- **What to produce**:
Output the records exactly, every one of them.

(Data shown begins)

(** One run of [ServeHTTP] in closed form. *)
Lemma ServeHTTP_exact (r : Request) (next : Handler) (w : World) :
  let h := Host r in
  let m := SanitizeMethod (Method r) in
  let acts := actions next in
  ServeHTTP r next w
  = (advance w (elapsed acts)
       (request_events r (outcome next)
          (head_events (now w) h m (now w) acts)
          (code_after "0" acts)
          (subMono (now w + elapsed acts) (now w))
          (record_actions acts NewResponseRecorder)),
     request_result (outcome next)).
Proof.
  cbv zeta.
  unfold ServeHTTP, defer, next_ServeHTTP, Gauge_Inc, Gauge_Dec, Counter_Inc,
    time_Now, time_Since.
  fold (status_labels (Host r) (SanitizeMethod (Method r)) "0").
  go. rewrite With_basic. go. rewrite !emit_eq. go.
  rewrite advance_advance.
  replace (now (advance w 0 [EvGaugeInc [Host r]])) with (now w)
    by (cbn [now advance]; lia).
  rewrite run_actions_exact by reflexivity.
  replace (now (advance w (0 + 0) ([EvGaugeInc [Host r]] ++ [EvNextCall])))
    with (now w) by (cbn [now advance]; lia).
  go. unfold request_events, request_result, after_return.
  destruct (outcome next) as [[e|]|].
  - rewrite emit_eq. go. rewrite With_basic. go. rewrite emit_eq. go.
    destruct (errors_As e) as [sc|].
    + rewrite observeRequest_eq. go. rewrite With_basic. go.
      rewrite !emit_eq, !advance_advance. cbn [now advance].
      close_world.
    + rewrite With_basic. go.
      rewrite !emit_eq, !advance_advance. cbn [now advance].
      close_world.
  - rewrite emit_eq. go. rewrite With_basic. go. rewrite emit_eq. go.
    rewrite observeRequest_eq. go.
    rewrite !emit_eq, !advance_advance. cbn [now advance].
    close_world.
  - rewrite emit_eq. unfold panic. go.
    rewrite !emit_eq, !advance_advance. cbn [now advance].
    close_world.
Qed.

(Data shown ends)

- **Response to the exercise**:
(** One run of [ServeHTTP] in closed form. *)
Lemma ServeHTTP_exact (r : Request) (next : Handler) (w : World) :
  let h := Host r in
  let m := SanitizeMethod (Method r) in
  let acts := actions next in
  ServeHTTP r next w
  = (advance w (elapsed acts)
       (request_events r (outcome next)
          (head_events (now w) h m (now w) acts)
          (code_after "0" acts)
          (subMono (now w + elapsed acts) (now w))
          (record_actions acts NewResponseRecorder)),
     request_result (outcome next)).
Proof.
  cbv zeta.
  unfold ServeHTTP, defer, next_ServeHTTP, Gauge_Inc, Gauge_Dec, Counter_Inc,
    time_Now, time_Since.
  fold (status_labels (Host r) (SanitizeMethod (Method r)) "0").
  go. rewrite With_basic. go. rewrite !emit_eq. go.
  rewrite advance_advance.
  replace (now (advance w 0 [EvGaugeInc [Host r]])) with (now w)
    by (cbn [now advance]; lia).
  rewrite run_actions_exact by reflexivity.
  replace (now (advance w (0 + 0) ([EvGaugeInc [Host r]] ++ [EvNextCall])))
    with (now w) by (cbn [now advance]; lia).
  go. unfold request_events, request_result, after_return.
  destruct (outcome next) as [[e|]|].
  - rewrite emit_eq. go. rewrite With_basic. go. rewrite emit_eq. go.
    destruct (errors_As e) as [sc|].
    + rewrite observeRequest_eq. go. rewrite With_basic. go.
      rewrite !emit_eq, !advance_advance. cbn [now advance].
      close_world.
    + rewrite With_basic. go.
      rewrite !emit_eq, !advance_advance. cbn [now advance].
      close_world.
  - rewrite emit_eq. go. rewrite With_basic. go. rewrite emit_eq. go.
    rewrite observeRequest_eq. go.
    rewrite !emit_eq, !advance_advance. cbn [now advance].
    close_world.
  - rewrite emit_eq. unfold panic. go.
    rewrite !emit_eq, !advance_advance. cbn [now advance].
    close_world.
Qed.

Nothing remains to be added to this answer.